Our path forward involves a more nuanced approach: recognizing SQL's strengths for data management and integrity, while simultaneously embracing other declarative languages and reasoning paradigms for their superior expressiveness in defining and inferring complex logical knowledge. By orchestrating robust RDBMS (like SQL, especially with tools like DuckDB), symbolic AI (like Datalog), and neuro-symbolic AI (like LNNs/LTNs) through a powerful conceptual modeling approach like ORM, we can build truly comprehensive and intelligent systems that meet the rigorous demands of modern knowledge engineering.
This checklist proposes a set of criteria for evaluating how well a language, tool, or technology aligns with the needs and principles of a Knowledge Engineer, prioritizing features that facilitate robust knowledge representation and reasoning. The aim is to remain agnostic to specific technologies while highlighting desirable characteristics.
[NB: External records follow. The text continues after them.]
(** ** The request handler *)

Lemma split_chunk_names (filePath : string) (fileSize : Z) (w w1 : World)
    (chunks : list string) :
  splitMP3IntoChunks filePath fileSize w = (Ok chunks, w1) ->
  forall p : string, p ∈ chunks ->
    exists i t, p = Path.join (tmpdir w) (chunk_name i t (Path.extname filePath)).
Proof.
  intros Hrun p Hin.
  destruct (split_Ok_readable _ _ _ _ _ Hrun) as [buf Hfile].
  unfold splitMP3IntoChunks, bind, readFile in Hrun. rewrite Hfile in Hrun.
  destruct (split_loop_spec buf fileSize (Path.extname filePath)
              (Z.to_nat (ceil_div fileSize CHUNK_SIZE)) 0 [] w ltac:(lia))
    as (new & w' & Hloop & _ & _ & _ & _ & Hnew & _).
  rewrite Hloop in Hrun. injection Hrun as <- <-.
  apply list_elem_of_lookup in Hin as [k Hk].
  destruct (Hnew k p Hk) as [[t ->] _]. eauto.
Qed.

Lemma upload_not_chunk (dir name ext : string) (i t u : Z) :
  Path.join dir ("upload_" +:+ JsString.of_Z u +:+ "_" +:+ name)
  <> Path.join dir (chunk_name i t ext).
Proof. intros E. apply join_inj in E. discriminate. Qed.

(** What becomes of the uploaded file: [processAudioFile] leaves it where
    it is. *)
Lemma processAudioFile_keeps_upload (ep : Endpoint) (file : UploadedFile)
    (fileSize : Z) (originalName : string) (w0 w : World) (data : list byte) :
  tmpdir w = tmpdir w0 ->
  fs w !! upload_path w0 file = Some data ->
  fs (processAudioFile (transcribeAudio_of ep) (upload_path w0 file) fileSize
        originalName w).2 !! upload_path w0 file = Some data.
Proof.
  intros Hdir Hfile.
  destruct (processAudioFile_fs (transcribeAudio_of ep) (transcribeAudio_of_frame ep)
              (upload_path w0 file) fileSize originalName w) as [_ Hfs].
  simpl in Hfs. destruct Hfs as [->|(chunks & w1 & _ & _ & Hsplit & ->)]; [exact Hfile|].
  assert (Hnin : upload_path w0 file ∉ chunks).
  { intros Hin. destruct (split_chunk_names _ _ _ _ _ Hsplit _ Hin) as (i & t & E).
    rewrite Hdir in E. revert E. apply upload_not_chunk. }
  rewrite lookup_remove_all, decide_False by exact Hnin.
  destruct (splitMP3IntoChunks_spec _ fileSize w data Hfile)
    as (chunks' & w1' & Hrun' & _ & _ & _ & _ & _ & Hother).
  rewrite Hsplit in Hrun'. injection Hrun' as <- <-.
  now rewrite (Hother _ Hnin).
Qed.

(** The fate of the upload. Once the key is accepted and the form holds a
    file, [POST] stores the file under [upload_path]; when it answers with
    the document the file is still on disk, and when it answers with an
    error the file is gone. *)
Lemma POST_upload_fate (ep : Endpoint) (req : Request) (w : World)
    (key : string) (file : UploadedFile) :
  OPENAI_API_KEY w = Some key -> key_accepted ep key = true ->
  req_formData req = Ok (Some file) ->
  match POST ep req w with
  | (PdfDocument _ _ _, w') => fs w' !! upload_path w file = Some (file_bytes file)
  | (JsonError _ _, w') => fs w' !! upload_path w file = None
  end.
Proof.
  intros Hkey Hacc Hform. unfold POST, POST_try. rewrite Hkey, Hform.
  apply andb_true_iff in Hacc as [Hne Hsk]. apply negb_true_iff in Hne. rewrite Hne.
  replace (match ep with
           | MinimalEndpoint => false
           | RetryingEndpoint => negb (JsString.startsWith "sk-" key)
           end) with false by (destruct ep; [reflexivity|now rewrite Hsk]).
  fold (upload_path w file).
  set (w2 := (writeFile (upload_path w file) (file_bytes file)
                (with_ticks (S (ticks w)) w)).2).
  pose proof (processAudioFile_keeps_upload ep file (file_size file) (file_name file)
                w w2 (file_bytes file) eq_refl) as Hkeep.
  destruct (processAudioFile (transcribeAudio_of ep) (upload_path w file)
              (file_size file) (file_name file) w2) as [[t|e] w3]; simpl in *.
  - unfold generatePDF. destruct (renderer w3 (file_name file) t); simpl.
    + apply Hkeep. apply lookup_insert_eq.
    + unfold try_catch, unlink. rewrite Hkeep by apply lookup_insert_eq. simpl.
      apply lookup_delete_eq.
  - unfold try_catch, unlink. rewrite Hkeep by apply lookup_insert_eq. simpl.
    apply lookup_delete_eq.
Qed.
(** * core2: the IRC message codec, the hook matcher, the hook registry
      and the server configuration, embedded from the Python sources

    Conventions of the embedding.
    - A Python [str] is a [string]; its characters are read as ASCII code
      points, on which [isdigit], [isspace] and [upper] below are CPython's.
    - [None] is the [None] of an [option]; truthiness is written out.
    - A raising call returns [Raise e]; the exception classes are the
      constructors of [exn].
    - A [dict] whose iteration order is observable is an association list
      with CPython's insertion-order semantics; a [set] that is only
      iterated or searched is the list of its elements in iteration order.
    - The numeric table ([numerics.json]) and the matchers of the Python
      standard library ([fnmatchcase], [re.match]) are interfaces.
    - The socket is the environment: an operation that sends is given how
      the socket takes the bytes. *)

From Stdlib Require Import String Ascii List ZArith Bool Lia DecimalString.
From Stdlib Require Import DecimalPos.
Import ListNotations.

#[local] Open Scope string_scope.
#[local] Open Scope list_scope.

(** ** Exceptions and results *)

Inductive exn : Type :=
| IndexError
| ValueError
| TypeError
| AttributeError
| NameError
| ReError.

Inductive result (A : Type) : Type :=
| Ok (a : A)
| Raise (e : exn).

Arguments Ok {A} a.
Arguments Raise {A} e.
Criteria | Description | Score (1-5, 5=High) | Weight | Weighted Score |
---|---|---|---|---|
1. Declarative Expression of Domain Logic | How easily can domain rules, relationships, and facts be expressed as direct logical statements (what is true), rather than procedural instructions (how to compute)? | (e.g., 20%) | ||
2. Native Support for Automated Inference | Does the system natively support automated derivation of new, implicit facts from existing knowledge and defined rules? (e.g., transitive closure, property inheritance). | (e.g., 15%) | ||
3. Semantic Richness & Expressiveness | Can the system capture complex semantic nuances like classification hierarchies, part-whole relationships, or N-ary associations directly and intuitively? | (e.g., 15%) | ||
4. Handling of Incomplete Knowledge (OWA) | Does the system provide robust mechanisms or a default assumption for dealing with missing or unknown information, distinguishing it from explicit falsehood? | (e.g., 10%) | ||
5. Schema Flexibility & Evolution | How easy is it to evolve the conceptual model and its associated schema to accommodate new knowledge or changing domain understanding without significant overhead or disruption? | (e.g., 10%) | ||
6. Clear Conceptual-Logical Mapping | Does the tool/language clearly separate the abstract domain meaning from its logical and physical implementation details, allowing for independent evolution of layers? | (e.g., 10%) | ||
7. Explainability of Reasoning | Can the system provide transparent explanations or traces for how it arrived at a particular conclusion or derived a new fact? | (e.g., 5%) | ||
8. Robust Constraint/Rule Definition | Does it natively support the definition and enforcement of complex, domain-specific integrity constraints that go beyond basic data type checks? | (e.g., 5%) | ||
9. Support for Complex Type Systems | Can it represent rich type hierarchies, abstract data types, and other sophisticated conceptual structures directly within the model? | (e.g., 5%) | ||
10. Composability of Knowledge Modules | How easily can distinct, smaller modules of represented knowledge and rules be combined or reused to build larger, more complex systems? | (e.g., 5%) | ||
11. Facilities for Knowledge Delivery | Does the technology offer built-in or easily integrable facilities for exposing and operationalizing the represented knowledge via common interfaces (e.g., Reasoning services, Knowledge Graph APIs, Rules engines, Intelligent Agent interfaces)? | (e.g., 5%) | ||
12. Querying and Reasoning Over the Model Itself | Does the system provide facilities to directly query and reason about the defined schema, concepts, and relationships of the knowledge model, independent of data instances? | (e.g., 5%) | ||
Total Score | (Sum of Weighted Scores) | 100% |
The perceived lack of composability in SQL, especially when building complex logical inferences from reusable components, is a point of contention that aligns the views of some database theorists with knowledge engineering principles. While SQL offers constructs like views and Common Table Expressions (CTEs) for organizing queries, their limitations often necessitate workarounds that compromise true logical composability.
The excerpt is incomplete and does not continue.